Chunking strategies framework

Document splitting

By document splitting, we mean deciding on the conditions under which we will break the text. At this stage, we should ask, "Are there any parts of consecutive text we want to ensure we do not break?". If the answer is "no", then, the content-independent splitting strategies are helpful. On the other hand, in scenarios like transcripts or meeting notes, we probably would like to keep the content of one speaker together, which might require us to deploy content-dependent strategies.

Content-independent splitting strategies

We split the document based on some content-independent conditions, among the most popular ones are:

  • splitting by the number of characters,
  • splitting by sentence,
  • splitting by a given character, for example, \n for paragraphs.

The advantage of this scenario is that we do not need to make any assumptions about the text. However, some considerations remain, like whether we want to preserve some semantic structure, for example, sentences or paragraphs. Sentence splitting is better suited if we are looking for small chunks to ensure accuracy. Conversely, paragraphs preserve more context and might be more useful in open-ended questions.

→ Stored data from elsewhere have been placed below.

(* ===== verification/_CoqProject ===== *)
-Q . S2P
Prelude.v
Memory.v
StringLib.v
Misc.v
Vsprintf.v
Heap.v
OsLoader.v
Elf.v
Net.v
Lacp.v
Nic.v
Tftp.v
Bootp.v
Tcp.v
Slam.v
Dns.v
Main.v
Basemem.v
Nbi.v
Pci.v
Http.v
Disk.v
Nfs.v
Fsp.v
Tftm.v
Boot.v
PxeStack.v
PxeApi.v
PxeTftp.v
Loaders.v
Ports.v
IdePio.v
Console.v
Rtl8139.v
Pic.v
Isapnp.v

Content-dependent splitting strategies

On the other hand, there are scenarios in which we care about preserving some text structure. Then, we develop custom splitting strategies based on the document's content. A prime example is call transcripts. In such scenarios, we aim to ensure that one person's speech is fully contained within a chunk.

Creating chunks from the document splits

After the document is split, we need to decide on the desired size of our chunks (the split only defines how we break the document, but we can create bigger chunks from multiple splits).

Smaller chunks support more accurate retrieval. However, they might lack context. On the other hand, larger chunks offer more context, but they reduce the effectiveness of the retrieval. It is important to experiment with different settings to find the optimal balance.

Overlapping chunks

Overlapping chunks is a useful technique to have in the toolbox. Especially when we employ content-independent splitting strategies, it helps us mitigate some of the pitfalls of breaking the document without fully understanding the text. Overlapping guarantees that there is always some buffer between the chunks, and even if an important piece of information might be split in the original splitting strategy, it is more probable that the full information will be captured in the next chunk. The disadvantage of this method is that it creates redundancy.

Getting started

Designing a robust chunking strategy is as much a science as an art. There are no straightforward answers; the most effective strategies often emerge through experimentation. Therefore, let's dive straight into an example to illustrate this concept.

Utils

def set_css():
  display(HTML('''
  <style>/
    pre {
        white-space: pre-wrap;
    }
  </style>
  '''))
get_ipython().events.register('pre_run_cell', set_css)

set_css()
def insert_citations(text: str, citations: List[dict]):
    """
    A helper function to pretty print citations.
    """
    offset = 0
    # Process citations in the order they were provided
    for citation in citations:
        # Adjust start/end with offset
        start, end = citation['start'] + offset, citation['end'] + offset
        placeholder = "[" + ", ".join(doc[4:] for doc in citation["document_ids"]) + "]"
        # ^ doc[4:] removes the 'doc_' prefix, and leaves the quoted document
        modification = f'{text[start:end]} {placeholder}'
        # Replace the cited text with its bolded version + placeholder
        text = text[:start] + modification + text[end:]
        # Update the offset for subsequent replacements
        offset += len(modification) - (end - start)

    return text

def build_retriever(documents, top_n=5):
  # Create the embedding model
  embed_model = CohereEmbedding(
      cohere_api_key=co_api_key,
      model_name="embed-english-v3.0",
      input_type="search_query",
  )

  # Load the data, for this example data needs to be in a test file
  index = VectorStoreIndex.from_documents(
      documents,
      embed_model=embed_model
  )

  # Create a cohere reranker
  cohere_rerank = CohereRerank(api_key=co_api_key)

  # Create the retriever
  retriever = index.as_retriever(node_postprocessors=[cohere_rerank], similarity_top_k=top_n)
  return retriever

Load the data

In this example we will work with an 2023 Tesla earning call transcript.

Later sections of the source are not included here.